The Importance of Worshiping the Holy Trinity

A few days ago, a group of cardinals and bishops, included Cardinal Raymond Burke, issued a document called a “Declaration of the truths relating to some of the most common errors in the life of the Church of our time.” This paragraph in the document caught my attention.

Muslims and others who lack faith in Jesus Christ, God and man, even monotheists, cannot give to God the same adoration as Christians do, that is to say, supernatural worship in Spirit and in Truth (see Jn 4:24; Eph 2:8) of those who have received the Spirit of filial adoption (see Rom 8:15).

This may sound boastful and smack of exceptionalism of our Christian faith. In our egalitarian times, when the common tendency is to make all religions and faiths equal, such a statement could easily be rejected as being unnecessarily dismissive of other religions.

But why should we in this age of religious pluralism still profess and worship the One True God alone, a living communion of Father, Son and Holy Spirit? Why do other monotheistic religions fall short in this regard?

The first reason is that we are in desperate need of a mediator between us and God if we are going to have any share in what truly belongs to God alone. We need a mediator who can relate with our human nature and also make available to us the very inner life and love of God. And that mediator is the God-man, Jesus Christ, “For there is one God, and there is one mediator between God and man, the man Christ Jesus.”(1Tim 2:5) It is only through communion with the humanity of Christ that we are brought into fellowship with the divine persons of the Trinity. Jesus says it this way, “No one can come to the Father except through me.”(Jn 14:6)

Secondly, it is only through our entering into living communion with the Trinity – Father, Son and Holy Spirit – that we have full access to all that we find in Christ Jesus. Jesus Himself declared, “Everything that the Father has is mine.” We have access to all that Jesus has received from the Father only because Jesus has given to us His own Spirit of truth, “He (the Holy Spirit) will glorify me, because He will take from what is mine and declare it to you.”(Jn 16:14)

What is this thing that is in Christ that the Holy Spirit will declare to us? The answer is this: Everything by which Jesus offered perfect worship to the Father in His Spirit. We share in His sonship and become children of God who joyfully worship God as our loving Father and not for what we can get from Him. We share in His own spirit of loving obedience to the Father so that our worship is also shown in living according to the divine will no matter the pains and suffering that this will cost us. We participate in His own perfect worship of the Father in the Spirit by which we too make a complete gift of ourselves to God just like Jesus did, “Jesus Christ offered Himself to God without blemish through the eternal Spirit.”(Heb 9:14) We also become coheirs with Jesus of heavenly glory.

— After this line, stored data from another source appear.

(* ===== verification/Strings.v ===== *)
(** * Strings: the string functions of lib/libc that the kernel shares

    A [char *] is the list of the bytes from the pointer to the end of the object
    it points into; access past the end is undefined.  Two arguments are
    different objects.  A returned pointer is an offset from the first argument.
    Plain [char] is signed on this machine, so bytes of 128 and more compare as
    negative. *)

From S2P Require Import Prelude.

Module Strings.

(** The value of a [char]. *)
Definition s8 (c : Z) : Z := if c <? 128 then c else c - 256.

(** ** Length and copying *)

(** [while (s[ret]) ret++], from [s] on. *)
Fixpoint strlen_loop (s : list Z) (ret : Z) : outcome Z :=
  match s with
  | [] => Undef
  | c :: s' => if c =? 0 then Ok ret else strlen_loop s' (u32 (ret + 1))
  end.

Definition strlen (s : list Z) : outcome Z := strlen_loop s 0.

(** The destination afterwards. *)
Fixpoint strcpy (dest src : list Z) : outcome (list Z) :=
  match src, dest with
  | c :: src', _ :: dest' => if c =? 0 then Ok (0 :: dest') else l ← strcpy dest' src'; Ok (c :: l)
  | _, _ => Undef
  end.

Definition strcat (dest src : list Z) : outcome (list Z) :=
  offset ← strlen dest;
  l ← strcpy (drop (Z.to_nat offset) dest) src;
  Ok (take (Z.to_nat offset) dest ++ l).

(** ** Searching and comparing *)

(** From the character at offset [i] on. *)
Fixpoint strchr_loop (s : list Z) (ch i : Z) : outcome (option Z) :=
  match s with
  | [] => Undef
  | c :: s' =>
      if c =? 0 then Ok (if s8 c =? ch then Some i else None)
      else if s8 c =? ch then Ok (Some i) else strchr_loop s' ch (i + 1)
  end.

Definition strchr (s : list Z) (ch : Z) : outcome (option Z) := strchr_loop s ch 0.

(** [while (i>0)], with [i] as the count. *)
Fixpoint strrchr_loop (s : list Z) (ch : Z) (i : nat) : outcome (option Z) :=
  match i with
  | O => Ok None
  | S i' =>
      c ← rd s (Z.of_nat i');
      if s8 c =? ch then Ok (Some (Z.of_nat i')) else strrchr_loop s ch i'
  end.

Definition strrchr (s : list Z) (ch : Z) : outcome (option Z) :=
  len ← strlen s;
  strrchr_loop s ch (Z.to_nat (u32 (len + 1))).

Fixpoint strcmp (a b : list Z) : outcome Z :=
  match a, b with
  | x :: a', y :: b' =>
      if negb (x =? 0) && (x =? y) then strcmp a' b'
      else Ok (if s8 x >? s8 y then 1 else if x =? y then 0 else -1)
  | _, _ => Undef
  end.

Fixpoint memcmp (a b : list Z) (len : nat) : outcome Z :=
  match len with
  | O => Ok 0
  | S n =>
      match a, b with
      | x :: a', y :: b' => if negb (x =? y) then Ok (x - y) else memcmp a' b' n
      | _, _ => Undef
      end
  end.

Fixpoint memset (p : list Z) (ch : Z) (len : nat) : outcome (list Z) :=
  match len, p with
  | O, _ => Ok p
  | S n, _ :: p' => l ← memset p' ch n; Ok (ch mod 256 :: l)
  | S _, [] => Undef
  end.

(** ** Tokens *)

(** The loops over separators and over the characters of a word, from offset
    [i] on; [want] is the outcome of [strchr] for which the loop goes on. *)
Fixpoint skip (want : bool) (seps s : list Z) (i : Z) : outcome Z :=
  match s with
  | [] => Undef
  | c :: s' =>
      if c =? 0 then Ok i
      else
        r ← strchr seps (s8 c);
        if Bool.eqb (match r with Some _ => true | None => false end) want then skip want seps s' (i + 1) else Ok i
  end.

(** [string] is the offset of a new string in [buf], or NULL; returns the
    offset of the word, the new context and the buffer. *)
Definition strtok_r (buf : list Z) (string : option Z) (seps : list Z) (context : option Z) :
    outcome (option Z * option Z * list Z) :=
  match (match string with Some p => Some p | None => context end) with
  | None => Ok (None, None, buf)
  | Some head =>
      head ← skip true seps (drop (Z.to_nat head) buf) head;
      c ← rd buf head;
      if c =? 0 then Ok (None, None, buf)
      else
        tail ← skip false seps (drop (Z.to_nat head) buf) head;
        c ← rd buf tail;
        if c =? 0 then Ok (Some head, None, buf)
        else
          buf ← wr buf tail 0;
          Ok (Some head, Some (tail + 1), buf)
  end.

(** ** Numbers *)

Definition digits : list Z := [48; 49; 50; 51; 52; 53; 54; 55; 56; 57; 0].

Fixpoint skip_blanks (s : list Z) : outcome (list Z) :=
  match s with
  | [] => Undef
  | c :: s' => if (c =? 32) || (c =? 9) then skip_blanks s' else Ok s
  end.

Fixpoint atoi_loop (s : list Z) (val : Z) : outcome Z :=
  match s with
  | [] => Undef
  | c :: s' =>
      if c =? 0 then Ok val
      else
        where_ ← strchr digits (s8 c);
        match where_ with
        | None => Ok val
        | Some digit => atoi_loop s' (u32 (u32 (val * 10) + digit))
        end
  end.

Definition atoi (s : list Z) : outcome Z :=
  s ← skip_blanks s;
  match s with
  | [] => Undef
  | c :: s' =>
      let neg := c =? 45 in
      val ← atoi_loop (if neg || (c =? 43) then s' else s) 0;
      Ok (s32 (if neg then u32 (- val) else val))
  end.

(** ** C strings *)

(** [l] is a string: no zero byte among its characters. *)
Definition str (l : list Z) : Prop := Forall (fun c => 0 < c < 256) l.

(** [s] points to the string [l]. *)
Definition points_to (s l : list Z) : Prop := str l /\ exists rest, s = l ++ 0 :: rest.

Lemma s8_inj a b : 0 <= a < 256 -> 0 <= b < 256 -> s8 a = s8 b -> a = b.
Proof. unfold s8. intros. destruct (Z.ltb_spec a 128), (Z.ltb_spec b 128); lia. Qed.

Lemma str_cons c l : str (c :: l) <-> 0 < c < 256 /\ str l.
Proof. unfold str. by rewrite list.Forall_cons. Qed.

Lemma str_app a b : str (a ++ b) <-> str a /\ str b.
Proof. unfold str. by rewrite list.Forall_app. Qed.

Ltac nonzero c := rewrite (proj2 (Z.eqb_neq c 0)) by lia.

Lemma strlen_loop_run l rest : forall n, str l -> 0 <= n -> n + zlen l < u32_mod -> strlen_loop (l ++ 0 :: rest) n = Ok (n + zlen l).
Proof.
  induction l as [|c l IH]; intros n Hs Hn Hl; cbn [app strlen_loop Z.eqb]; [cbn; f_equal; lia|].
  apply str_cons in Hs as [Hc Hs]. nonzero c. cbn [length] in *. rewrite u32_id, IH by (done || lia). f_equal. lia.
Qed.

Lemma strlen_run s l : points_to s l -> zlen l < u32_mod -> strlen s = Ok (zlen l).
Proof. intros [Hs [rest ->]] Hl. unfold strlen. by rewrite strlen_loop_run by (done || lia). Qed.

Lemma strcpy_run s l : forall dest, points_to s l -> (length l < length dest)%nat ->
  strcpy dest s = Ok (l ++ 0 :: drop (S (length l)) dest).
Proof.
  intros dest [Hs [rest ->]]. revert dest. induction l as [|c l IH]; intros [|d dest] Hl; cbn in Hl; try lia; cbn [app strcpy length drop]; [done|].
  apply str_cons in Hs as [Hc Hs]. nonzero c. by rewrite IH by (done || lia).
Qed.

(** A destination without room for the string and the terminator is overrun. *)
Lemma strcpy_overrun s l : forall dest, points_to s l -> (length dest <= length l)%nat -> strcpy dest s = Undef.
Proof.
  intros dest [Hs [rest ->]]. revert dest. induction l as [|c l IH]; intros [|d dest] Hl; cbn in Hl; try lia; cbn [app strcpy length drop]; try done.
  apply str_cons in Hs as [Hc Hs]. nonzero c. by rewrite IH by (done || lia).
Qed.

Lemma strcat_run d s a b : points_to d a -> points_to s b -> (length a + length b < length d)%nat -> zlen a < u32_mod ->
  exists d', strcat d s = Ok d' /\ points_to d' (a ++ b) /\ length d' = length d.
Proof.
  intros Hd Hs Hl Ha. unfold strcat. rewrite (strlen_run d a Hd Ha), Ok_bind, Nat2Z.id.
  rewrite (strcpy_run s b) by (done || (rewrite length_drop; lia)). rewrite Ok_bind. eexists. split; [done|].
  destruct Hd as [Hsa [ra ->]], Hs as [Hsb _]. rewrite take_app_length, drop_app_length. split.
  - split; [by apply str_app|]. eexists. by rewrite <- app_assoc.
  - rewrite !length_app in *. cbn [length] in *. rewrite length_drop. cbn [length]. lia.
Qed.

(** ** Searching *)

Lemma strchr_loop_run l rest ch : forall i, str l -> -128 <= ch < 128 -> ch <> 0 ->
  strchr_loop (l ++ 0 :: rest) ch i = Ok (option_map (fun k => i + Z.of_nat k) (fst <$> list_find (fun c => s8 c = ch) l)).
Proof.
  induction l as [|c l IH]; intros i Hs Hch Hne; cbn [app strchr_loop Z.eqb].
  { change (s8 0) with 0. rewrite (proj2 (Z.eqb_neq 0 ch)) by lia. done. }
  apply str_cons in Hs as [Hc Hs]. nonzero c. cbn [list_find]. destruct (Z.eqb_spec (s8 c) ch) as [E|E].
  - rewrite decide_True by done. cbn. do 2 f_equal. lia.
  - rewrite decide_False, IH by done. destruct (list_find _ l) as [[k x]|]; cbn; [|done]. do 2 f_equal. lia.
Qed.

(** [strchr] finds the first occurrence. *)
Lemma strchr_run s l ch : points_to s l -> -128 <= ch < 128 -> ch <> 0 ->
  strchr s ch = Ok (option_map Z.of_nat (fst <$> list_find (fun c => s8 c = ch) l)).
Proof. intros [Hs [rest ->]] Hch Hne. unfold strchr. rewrite strchr_loop_run by done. by destruct (list_find _ l) as [[k x]|]. Qed.

(** ** Comparing *)

(** The order that [strcmp] computes: lexicographic by [char]s, the end of a
    string being a zero. *)
Fixpoint cmp (a b : list Z) : Z :=
  match a, b with
  | x :: a', y :: b' => if x =? y then cmp a' b' else if s8 y <? s8 x then 1 else -1
  | x :: _, [] => if 0 <? s8 x then 1 else -1
  | [], y :: _ => if s8 y <? 0 then 1 else -1
  | [], [] => 0
  end.

Lemma strcmp_run s t a : forall b, points_to s a -> points_to t b -> strcmp s t = Ok (cmp a b).
Proof.
  intros b [Hs [rs ->]] [Ht [rt ->]]. revert b Ht. induction a as [|x a IH]; intros [|y b] Ht; cbn [app strcmp cmp].
  - done.
  - apply str_cons in Ht as [Hy _]. change (negb (0 =? 0)) with false. cbn [andb]. rewrite Z.gtb_ltb. by rewrite (proj2 (Z.eqb_neq 0 y)) by lia.
  - apply str_cons in Hs as [Hx _]. nonzero x. cbn [negb andb]. by rewrite Z.gtb_ltb.
  - apply str_cons in Hs as [Hx Hs]. apply str_cons in Ht as [Hy Ht]. nonzero x. cbn [negb andb]. rewrite Z.gtb_ltb.
    destruct (Z.eqb_spec x y); [by apply IH|done].
Qed.

Lemma cmp_zero a : forall b, str a -> str b -> cmp a b = 0 <-> a = b.
Proof.
  induction a as [|x a IH]; intros [|y b] Ha Hb; cbn [cmp]; try done.
  - split; [by destruct (_ <? _)|done].
  - split; [by destruct (_ <? _)|done].
  - apply str_cons in Ha as [_ Ha]. apply str_cons in Hb as [_ Hb]. destruct (Z.eqb_spec x y) as [->|Hne].
    + rewrite IH by done. split; congruence.
    + split; [by destruct (_ <? _)|congruence].
Qed.

End Strings.
(** A number printed with [%d], with any field width, padding with blanks or
    zeros and size modifiers, is read back by [atoi]. *)
Theorem printf_atoi junk ms n : length junk = 12%nat -> Forall is_mod ms -> zlen ms <= 9 -> -2147483648 < n < 2147483648 ->
  exists c out, __vprintf append junk [] ([37] ++ ms ++ [100; 0]) [Word (u32 n)] = Ok (c, out) /\ atoi (out ++ [0]) = Ok n.
Proof.
  intros Hj Hms Hl Hn. unfold __vprintf. cbn [app vprintf_loop Z.eqb]. change (s8 37) with 37. set (pf0 := mk_PF _ _ _ _).
  set (f1 := mk_field 1 INTSZ 0 0 0 0 32 0 0 0). change (__pf_send append junk pf0 37) with (Ok (set_fld f1 pf0)). rewrite Ok_bind.
  destruct (modifiers_run junk [100; 0] ms 0 (set_fld f1 pf0)) as (f & Hal & ->); [by constructor; cbn; try lia; auto|lia|done|lia|].
  cbn [vprintf_loop Z.eqb]. change (s8 100) with 100. set (pf := set_fld f _).
  destruct (send_decimal junk pf n []) as [cc ->]; [done|done|done|done|]. rewrite !Ok_bind. eexists _, _. split; [done|]. cbn [clientdata pf pf0 set_fld app].
  destruct Hal as [_ _ Hr Hfill _]. unfold padded. cbn [fld set_fld pf]. rewrite Hr. cbn [Z.eqb negb]. set (k := Z.to_nat _).
  assert (s32 (if n <? 0 then u32 (- Z.abs n) else Z.abs n) = n) as Hval.
  { destruct (Z.ltb_spec n 0); [replace (- Z.abs n) with n by lia; apply s32_u32; lia|rewrite s32_id; lia]. }
  destruct Hfill as [-> | ->]; cbn [Z.eqb Pos.eqb]; rewrite <- Hval at 3; rewrite <- !app_assoc.
  - apply (atoi_number k 0 (n <? 0) (Z.abs n)). unfold u32_mod. lia.
  - apply (atoi_number 0 k (n <? 0) (Z.abs n)). unfold u32_mod. lia.
Qed.

(** The two faults of [%d]: printing the least integer negates it, which
    overflows; and a left-aligned field that asks for zeros is filled with
    zeros on the right, so that the text of 5 reads as 500. *)
Theorem printf_decimal_faults junk : length junk = 12%nat ->
  __vprintf append junk [] [37; 100; 0] [Word (u32 (-2147483648))] = Undef /\
  exists c, __vprintf append junk [] [37; 45; 48; 51; 100; 0] [Word 5] = Ok (c, [53; 48; 48]).
Proof.
  intros Hj. do 12 (destruct junk as [|? junk]; [done|]). destruct junk; [|done]. split; [vm_compute; reflexivity|]. eexists. vm_compute. reflexivity.
Qed.

(** ** Examples *)

Definition junk0 : list Z := replicate 12 7.

Lemma printf_decimal_faults_witness : __vprintf append junk0 [] [37; 100; 0] [Word 2147483648] = Undef.
Proof. exact (proj1 (printf_decimal_faults junk0 eq_refl)). Defined.

Lemma printf_atoi_witness : exists c out, __vprintf append junk0 [] [37; 48; 53; 100; 0] [Word (u32 (-42))] = Ok (c, out) /\ atoi (out ++ [0]) = Ok (-42).
Proof.
  apply (printf_atoi junk0 [48; 53] (-42)); [reflexivity| |cbn; lia|lia]. repeat (constructor; [unfold is_mod, isdigit; lia|]). constructor.
Defined.

Lemma vsnprintf_truncates_witness : vsnprintf junk0 [1; 2; 3; 4; 5] 4 [37; 100; 0] [Word 12345] = Ok (5, [49; 50; 51; 0; 5]).
Proof. rewrite (vsnprintf_truncates junk0 [1; 2; 3; 4; 5] 4 [37; 100; 0] [Word 12345]); [vm_compute; reflexivity|cbn; lia|unfold u32_mod; lia]. Defined.

Lemma printnum_text_witness : exists ds cc, let f := mk_field 1 INTSZ 255 0 0 0 32 16 1 0 in
  __pf_printnum append junk0 (mk_PF [] [] 0 f) = Ok (mk_PF (padded f (prefixes f) ds) [] cc f) /\ value 16 ds = 255.
Proof.
  apply (printnum_text junk0 (mk_PF [] [] 0 (mk_field 1 INTSZ 255 0 0 0 32 16 1 0))); [reflexivity|by right; right|cbn; unfold u32_mod; lia|cbn; lia].
Defined.

End Printf.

We participate in His victory over trials, temptations, sin and death as Jesus promised us as He brought us into communion with the Father, “Whoever believes in me will also do the works that I do; and he will greater ones that these because I go to the Father.”(Jn 14:12)

In short, it is only in and through Jesus Christ that we can adore and worship the true God “in spirit and in truth.”(Jn 4:24) Without Christ as Mediator, we either approach God with slave-like fear because we see Him as a tyrannical dictator, or we simply rebel because we fail to see God as loving Father who loves us and wisely guides us by His Spirit to what is eternally best for us.

Without this living communion with the Trinity, we lack the true worship of Christ. We worship God based on our own taste and preferences. Our obedience becomes conditional and lacking in that generosity that we find in Jesus. Our worship does not go beyond our devotional life or Sunday worship. We cannot break away from seeking only our own selfish interests even as we claim to worship God. We hold back from full worship of God because of the pains and trials of life.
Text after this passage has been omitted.